Stored data:
(** ** The whole loop *)

(** What [rationalize now] makes of a link when [k] opportunities are due. *)
Record rationalized (now k : Z) l l' : Prop := {
  rz_wf : link_wf l';
  rz_sends : sends l l';
  rz_backlog : backlog l' = Z.max 0 (backlog l - PACKET_SIZE * k);
  rz_next : next_delivery_ l' = (next_delivery_ l + k) mod len (heavy_pdo_schedule_ l);
  rz_base : link_base_timestamp_ l' = link_base_timestamp_ l +
    (if repeat_ l then last_or_0 (heavy_pdo_schedule_ l) * ((next_delivery_ l + k) / len (heavy_pdo_schedule_ l)) else 0);
  rz_finished : finished_ l' = finished_ l || (negb (repeat_ l) && (len (heavy_pdo_schedule_ l) <=? next_delivery_ l + k));
  rz_same : heavy_pdo_schedule_ l' = heavy_pdo_schedule_ l /\ repeat_ l' = repeat_ l /\
    current_link_queue_size_ l' = current_link_queue_size_ l;
  rz_count : 0 <= k;
  rz_due j : 0 <= j < k -> due l now j;
  rz_stop : ~ due l now k;
  rz_idle : ~ due l' now 0;
}.

(** The link after one opportunity sees the same opportunities, one earlier. *)
Definition stepped l l1 : Prop :=
  next_delivery_ l1 = (next_delivery_ l + 1) mod len (heavy_pdo_schedule_ l) /\
  link_base_timestamp_ l1 = link_base_timestamp_ l +
    (if repeat_ l then last_or_0 (heavy_pdo_schedule_ l) * ((next_delivery_ l + 1) / len (heavy_pdo_schedule_ l)) else 0) /\
  finished_ l1 = negb (repeat_ l) && (len (heavy_pdo_schedule_ l) <=? next_delivery_ l + 1) /\
  heavy_pdo_schedule_ l1 = heavy_pdo_schedule_ l /\ repeat_ l1 = repeat_ l.

Lemma wrap_or_not l : position_wf l ->
  (next_delivery_ l + 1 < len (heavy_pdo_schedule_ l) /\
   (next_delivery_ l + 1) mod len (heavy_pdo_schedule_ l) = next_delivery_ l + 1 /\
   (next_delivery_ l + 1) / len (heavy_pdo_schedule_ l) = 0) \/
  (next_delivery_ l + 1 = len (heavy_pdo_schedule_ l) /\
   (next_delivery_ l + 1) mod len (heavy_pdo_schedule_ l) = 0 /\
   (next_delivery_ l + 1) / len (heavy_pdo_schedule_ l) = 1).
Proof.
  intros (Hs & Hn & _). destruct (decide (next_delivery_ l + 1 < len (heavy_pdo_schedule_ l))).
  - left. rewrite Z.mod_small, Z.div_small by lia. lia.
  - right. replace (next_delivery_ l + 1) with (len (heavy_pdo_schedule_ l)) by lia.
    rewrite Z.mod_same, Z.div_same by lia. lia.
Qed.

Lemma stepped_position l l1 k : position_wf l -> stepped l l1 ->
  let L := len (heavy_pdo_schedule_ l) in
  (next_delivery_ l1 + k) mod L = (next_delivery_ l + (1 + k)) mod L /\
  (repeat_ l = true -> (next_delivery_ l + 1) / L + (next_delivery_ l1 + k) / L = (next_delivery_ l + (1 + k)) / L) /\
  (finished_ l1 = false -> next_delivery_ l1 = next_delivery_ l + 1 \/ repeat_ l = true).
Proof.
  intros Hp (H1 & H2 & H3 & H4 & H5) L. pose proof (schedule_len_pos _ (proj1 Hp)).
  rewrite H1, H3. fold L.
  destruct (wrap_or_not l Hp) as [(Hw & Em & Ed)|(Hw & Em & Ed)]; fold L in Hw, Em, Ed; rewrite Em, Ed.
  - replace (next_delivery_ l + 1 + k) with (next_delivery_ l + (1 + k)) by lia. split; [done|].
    split; [lia|]. by left.
  - replace (next_delivery_ l + (1 + k)) with (k + 1 * L) by lia.
    rewrite Z.mod_add, Z.div_add by lia. split; [f_equal; lia|]. split; [intros _; rewrite Z.add_0_l; lia|].
    destruct (repeat_ l); [by right|]. destruct (Z.leb_spec L (next_delivery_ l + 1)); [done|lia].
Qed.
(* ===== verification/PacketInfo.v ===== *)
(** Packets printed on the terminal: src/util/pktinfo.cc.

    The functions are given a pointer to an IPv4 header: here the memory around
    it, and the header's place in it.  What they print on [cerr] is kept with the
    result, also when they fail half way. *)
From Stdlib Require Import String Ascii Strings.Byte.
From S2P Require Import Prelude Ezio PacketHeader.

(** The result of a function, and the text that it has printed. *)
Abbreviation printed := (outcome unit * string)%type.

Definition print_end : printed := (Ok tt, EmptyString).
Definition print_text (s : string) (m : printed) : printed := (m.1, s +:+ m.2).
Definition print_with {A} (m : outcome A) (k : A -> printed) : printed :=
  match m with
  | Ok a => k a
  | Err e => (Err e, EmptyString)
  end.

Definition endl : string := String (ascii_of_nat 10) EmptyString.

(** [h->version] and [h->ihl], bit-fields of the first byte. *)
Definition ip_version (c : bytes) (h : Z) : outcome Z := let* b := peek c h in Ok (Z.shiftr b 4).
Definition ip_header_words (c : bytes) (h : Z) : outcome Z := let* b := peek c h in Ok (Z.land b 15).

(** [inet_ntop( AF_INET, ..., ip, INET_ADDRSTRLEN )], checked. *)
Definition printed_address (c : bytes) (i : Z) : outcome string :=
  let* ip := inet_ntop c i INET_ADDRSTRLEN in
  match ip with
  | None => Err (Throw "Invalid IPv4 source address!")
  | Some ip => Ok ip
  end.

(** Offsets in [struct iphdr], [struct tcphdr] and [struct udphdr]. *)
Definition SADDR : Z := 12.
Definition DADDR : Z := 16.
Definition TH_SPORT : Z := 0.
Definition TH_DPORT : Z := 2.
Definition UH_SPORT : Z := 0.
Definition UH_DPORT : Z := 2.

Definition print_src_dst_ips (c : bytes) (v : Z) : printed :=
  print_with (ip_version c v) (fun version =>
  if negb (version =? 4) then print_end
  else
    print_with (printed_address c (v + SADDR)) (fun ip =>
    print_text ("#- " +:+ ip)
    (print_with (printed_address c (v + DADDR)) (fun ip =>
    print_text (" => " +:+ ip +:+ endl) print_end)))).

Definition print_tcp_endpoints (c : bytes) (v : Z) (delay : Z) : printed :=
  print_with (ip_version c v) (fun version =>
  if negb (version =? 4) then print_end
  else
    print_with (ip_header_words c v) (fun ihl =>
    let tcph := v + ihl * 4 in
    print_with (printed_address c (v + SADDR)) (fun ip =>
    print_with (peek16 c (tcph + TH_SPORT)) (fun port =>
    print_text ("#- " +:+ ip +:+ ":" +:+ print_nonneg port)
    (print_with (printed_address c (v + DADDR)) (fun ip =>
    print_with (peek16 c (tcph + TH_DPORT)) (fun port =>
    print_text (" => " +:+ ip +:+ ":" +:+ print_nonneg port +:+ "  " +:+ print_nonneg delay +:+ " ms" +:+ endl)
      print_end))))))).

Definition print_udp_endpoints (c : bytes) (v : Z) (delay : Z) : printed :=
  print_with (ip_version c v) (fun version =>
  if negb (version =? 4) then print_end
  else
    print_with (ip_header_words c v) (fun ihl =>
    let udph := v + ihl * 4 in
    print_with (printed_address c (v + SADDR)) (fun ip =>
    print_with (peek16 c (udph + UH_SPORT)) (fun port =>
    print_text ("#- " +:+ ip +:+ ":" +:+ print_nonneg port)
    (print_with (printed_address c (v + DADDR)) (fun ip =>
    print_with (peek16 c (udph + UH_DPORT)) (fun port =>
    print_text (" => " +:+ ip +:+ ":" +:+ print_nonneg port +:+ "  " +:+ print_nonneg delay +:+ " ms" +:+ endl)
      print_end))))))).

(** * Facts *)

(** The buffer is long enough for every address: nothing is ever thrown. *)
Lemma printed_address_ntop c i s : checked_ntop c i = Ok s -> printed_address c i = Ok s.
Proof.
  unfold checked_ntop, printed_address. destruct (inet_ntop c i INET_ADDRSTRLEN) as [[ip|]|]; cbn [bind]; done.
Qed.

Lemma printed_address_fault c i e : 0 <= i -> printed_address c i = Err e -> beyond e.
Proof.
  intros Hi E. destruct (checked_ntop c i) as [s|e'] eqn:E'; [apply printed_address_ntop in E'; congruence|].
  pose proof (checked_ntop_fault c i e' Hi E') as Hb. revert E E'. unfold checked_ntop, printed_address.
  destruct (inet_ntop c i INET_ADDRSTRLEN) as [[ip|]|e2]; cbn [bind]; intros; simplify_eq; [|done].
  by destruct Hb as [what [=]].
Qed.

Lemma print_with_fault {A} (m : outcome A) k e : (print_with m k).1 = Err e ->
  (exists a, m = Ok a /\ (k a).1 = Err e) \/ m = Err e.
Proof. destruct m as [a|e']; cbn; intros E; [left; by exists a|right; by injection E as ->]. Qed.

Lemma words_nonneg c v n : ip_header_words c v = Ok n -> 0 <= n.
Proof.
  unfold ip_header_words. destruct (peek c v); cbn [bind]; [|done]. intros [= <-]. apply Z.land_nonneg. lia.
Qed.

(** The only way to fail is to read beyond the memory given. *)
Theorem print_tcp_endpoints_fault c v delay e : 0 <= v -> (print_tcp_endpoints c v delay).1 = Err e -> beyond e.
Proof.
  intros Hv H. unfold print_tcp_endpoints in H.
  apply print_with_fault in H as [(version & _ & H)|H].
  2: { unfold ip_version in H. destruct (peek c v) eqn:E; cbn [bind] in H; [done|]. simplify_eq. by eapply peek_fault. }
  destruct (negb _); [done|]. apply print_with_fault in H as [(n & _ & H)|H].
  2: { unfold ip_header_words in H. destruct (peek c v) eqn:E; cbn [bind] in H; [done|]. simplify_eq. by eapply peek_fault. }
  cbv zeta in H. apply print_with_fault in H as [(ip & _ & H)|H]; [|eapply printed_address_fault; [|exact H]; unfold SADDR; lia].
  apply print_with_fault in H as [(port & _ & H)|H]; [|by eapply peek16_fault].
  apply print_with_fault in H as [(ip2 & _ & H)|H]; [|eapply printed_address_fault; [|exact H]; unfold DADDR; lia].
  apply print_with_fault in H as [(port2 & _ & H)|H]; [done|by eapply peek16_fault].
Qed.

(** The ports of a TCP and of a UDP header are at the same place. *)
Theorem print_udp_endpoints_same c v delay : print_udp_endpoints c v delay = print_tcp_endpoints c v delay.
Proof. reflexivity. Qed.

(** A packet that is not IPv4 prints nothing. *)
Theorem other_versions_silent c v delay version : ip_version c v = Ok version -> version <> 4 ->
  print_src_dst_ips c v = (Ok tt, EmptyString) /\ print_tcp_endpoints c v delay = (Ok tt, EmptyString).
Proof.
  intros E Hv. unfold print_src_dst_ips, print_tcp_endpoints. rewrite E. cbn [print_with].
  by destruct (Z.eqb_spec version 4).
Qed.

(** ** The line of a well-formed packet *)

Section Packet.
Context (before o1 o2 payload : bytes) (h : ipv4_header).
Hypothesis h_ok : header_ok h.
Hypothesis o1_len : len o1 = 8.
Hypothesis o2_len : len o2 = 2.

Let v : Z := len before.
Let c : bytes := tun_packet before h o1 o2 payload.
Let c4 : bytes := tun_packet (repeat Byte.x00 4) h o1 o2 payload.

(** The header is read as behind the prefix of the tunnel device. *)
Lemma peek_header i : 0 <= i -> peek c (v + i) = peek c4 (4 + i).
Proof.
  intros Hi. unfold c, c4, v, tun_packet. rewrite peek_app_r by lia. rewrite (peek_app_r (repeat Byte.x00 4)).
  - f_equal. unfold len at 1 3. cbn [List.length repeat]. unfold len. lia.
  - unfold len. cbn [List.length repeat]. lia.
Qed.

Lemma first_byte : peek c v = Ok (64 + (5 + len (options h) / 4)).
Proof.
  pose proof (peek_header 0 ltac:(lia)) as E. rewrite Z.add_0_r in E. rewrite E.
  destruct (peek_tun_packet (repeat Byte.x00 4) h o1 o2 payload eq_refl o1_len o2_len) as (E' & _). fold c4 in E'.
  change (4 + 0) with 4. rewrite E'. destruct h_ok as (_ & _ & _ & _ & Hl). pose proof (len_nonneg (options h)).
  assert (0 <= len (options h) / 4 <= 10) by (split; [apply Z.div_pos|apply Z.div_le_upper_bound]; lia).
  rewrite byte_value_of by lia. done.
Qed.

Lemma words_range : 0 <= len (options h) / 4 <= 10.
Proof.
  destruct h_ok as (_ & _ & _ & _ & Hl). pose proof (len_nonneg (options h)).
  split; [apply Z.div_pos|apply Z.div_le_upper_bound]; lia.
Qed.

Lemma version_4 : ip_version c v = Ok 4.
Proof.
  unfold ip_version. rewrite first_byte. cbn [bind]. f_equal. rewrite Z.shiftr_div_pow2 by lia.
  pose proof words_range. change (2 ^ 4) with 16. symmetry. apply (Z.div_unique _ _ _ (5 + len (options h) / 4)); lia.
Qed.

Lemma header_words : ip_header_words c v = Ok (5 + len (options h) / 4).
Proof.
  unfold ip_header_words. rewrite first_byte. cbn [bind]. f_equal. change 15 with (Z.ones 4). rewrite Z.land_ones by lia.
  pose proof words_range. change (2 ^ 4) with 16. symmetry. apply (Z.mod_unique _ _ 4); lia.
Qed.

Lemma peek_rest i : 12 <= i ->
  peek c (v + i) = peek (addr_bytes (saddr h) ++ addr_bytes (daddr h) ++ options h ++ payload) (i - 12).
Proof.
  intros Hi. rewrite peek_header by lia.
  destruct (peek_tun_packet (repeat Byte.x00 4) h o1 o2 payload eq_refl o1_len o2_len) as (_ & _ & E). fold c4 in E.
  rewrite E by lia. f_equal. lia.
Qed.

Lemma source_address : printed_address c (v + SADDR) = Ok (addr_string (saddr h)).
Proof.
  apply printed_address_ntop, (checked_ntop_addr _ _ _ (addr_bytes (daddr h) ++ options h ++ payload)); [apply h_ok|].
  intros j Hj. unfold SADDR. rewrite <- Z.add_assoc, peek_rest by lia. f_equal. lia.
Qed.

Lemma destination_address : printed_address c (v + DADDR) = Ok (addr_string (daddr h)).
Proof.
  apply printed_address_ntop, (checked_ntop_addr _ _ _ (options h ++ payload)); [apply h_ok|].
  intros j Hj. unfold DADDR. rewrite <- Z.add_assoc, peek_rest, peek_app_r, length_addr by (rewrite ?length_addr; lia). f_equal. lia.
Qed.

Lemma peek_payload i : 0 <= i -> peek c (v + (5 + len (options h) / 4) * 4 + i) = peek payload i.
Proof.
  intros Hi. destruct h_ok as (_ & _ & _ & Hm & _). pose proof (Z.div_mod (len (options h)) 4). pose proof words_range.
  rewrite <- Z.add_assoc, peek_rest by lia. rewrite !peek_app_r, !length_addr by (rewrite ?length_addr; lia). f_equal. lia.
Qed.
End Packet.

(** The addresses of a well-formed packet are printed. *)
Theorem print_src_dst_ips_correct (before o1 o2 payload : bytes) (h : ipv4_header) :
  header_ok h -> len o1 = 8 -> len o2 = 2 ->
  print_src_dst_ips (tun_packet before h o1 o2 payload) (len before) =
  (Ok tt, "#- " +:+ addr_string (saddr h) +:+ " => " +:+ addr_string (daddr h) +:+ endl).
Proof.
  intros Hh H1 H2. unfold print_src_dst_ips. rewrite version_4, source_address, destination_address by done.
  cbn [print_with negb Z.eqb Pos.eqb]. unfold print_text, print_end. cbn [fst snd]. by rewrite !string_app_nil, !string_app_assoc.
Qed.

(** With the ports, wherever the header's options put them. *)
Theorem print_tcp_endpoints_correct (before o1 o2 payload : bytes) (h : ipv4_header) (sport dport delay : Z) :
  header_ok h -> len o1 = 8 -> len o2 = 2 -> 0 <= sport < 65536 -> 0 <= dport < 65536 ->
  print_tcp_endpoints (tun_packet before h o1 o2 (port_bytes sport ++ port_bytes dport ++ payload)) (len before) delay =
  (Ok tt, "#- " +:+ addr_string (saddr h) +:+ ":" +:+ print_nonneg sport +:+ " => " +:+ addr_string (daddr h) +:+ ":" +:+
          print_nonneg dport +:+ "  " +:+ print_nonneg delay +:+ " ms" +:+ endl).
Proof.
  intros Hh H1 H2 Hs Hd. unfold print_tcp_endpoints.
  rewrite version_4, header_words, source_address, destination_address by done. cbn [print_with negb Z.eqb Pos.eqb].
  rewrite (peek16_port _ (_ + TH_SPORT) sport (port_bytes dport ++ payload)); [|done|].
  2: { intros j Hj. unfold TH_SPORT. rewrite Z.add_0_r. by apply peek_payload. }
  rewrite (peek16_port _ (_ + TH_DPORT) dport payload); [|done|].
  2: { intros j Hj. unfold TH_DPORT. rewrite <- Z.add_assoc, peek_payload by (done || lia).
       rewrite peek_app_r by (change (len (port_bytes sport)) with 2; lia). f_equal. change (len (port_bytes sport)) with 2. lia. }
  cbn [print_with]. unfold print_text, print_end. cbn [fst snd]. by rewrite !string_app_nil, !string_app_assoc.
Qed.
(** C12: no light delivery opportunity carries more than 1400 bytes, however
    the packets arrive: in a run of any length the bytes of the packets given
    the same opportunity of the same train never exceed its size, and every
    packet is given one. *)
Theorem light_opportunity_capacity (n t : Z) (train : nat) (arrivals : list (Z * Z)) (s : DelayTrace) :
  delay_wf n t s -> arrivals_ok t arrivals -> n + len arrivals <= 2 ^ 31 ->
  exists out s', trace_run train arrivals s = Ok (out, s') /\
    map a_size out = map snd arrivals /\ forall (k : nat) (slot : Z), bytes_in k slot out <= 1400.
Proof.
  intros Hwf Harr Hn. destruct (trace_run_assigned arrivals n train t s Hwf Harr Hn) as (out & s' & E & Hsz & _ & _ & H).
  by exists out, s'.
Qed.

(** * Concrete runs *)

Definition interpolates_at (cur next : DelayPDOInstance) (t : Z) : bool :=
  match interpolate t cur next with Ok d => (0 <=? d) && (d <? 2 ^ 31) | Err _ => false end.

(** [interpolates] for instances a small time apart. *)
Lemma interpolates_check cur next :
  forallb (fun k => interpolates_at cur next (time cur + Z.of_nat k)) (seq 0 (Z.to_nat (time next - time cur))) = true ->
  interpolates cur next.
Proof.
  intros H t Ht. rewrite forallb_forall in H. specialize (H (Z.to_nat (t - time cur))).
  rewrite in_seq, Z2Nat.id in H by lia. replace (time cur + (t - time cur)) with t in H by lia.
  unfold interpolates_at in H. destruct (interpolate t cur next) as [d|]; [|by specialize (H ltac:(lia))].
  exists d. split; [done|]. specialize (H ltac:(lia)). lia.
Qed.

**WHAT THE EXERCISE ASKS**
Return each line of the records above in which the word "left" occurs.

**TASK RESULT**
  - left. rewrite Z.mod_small, Z.div_small by lia. lia.
    split; [lia|]. by left.
Proof. destruct m as [a|e']; cbn; intros E; [left; by exists a|right; by injection E as ->]. Qed.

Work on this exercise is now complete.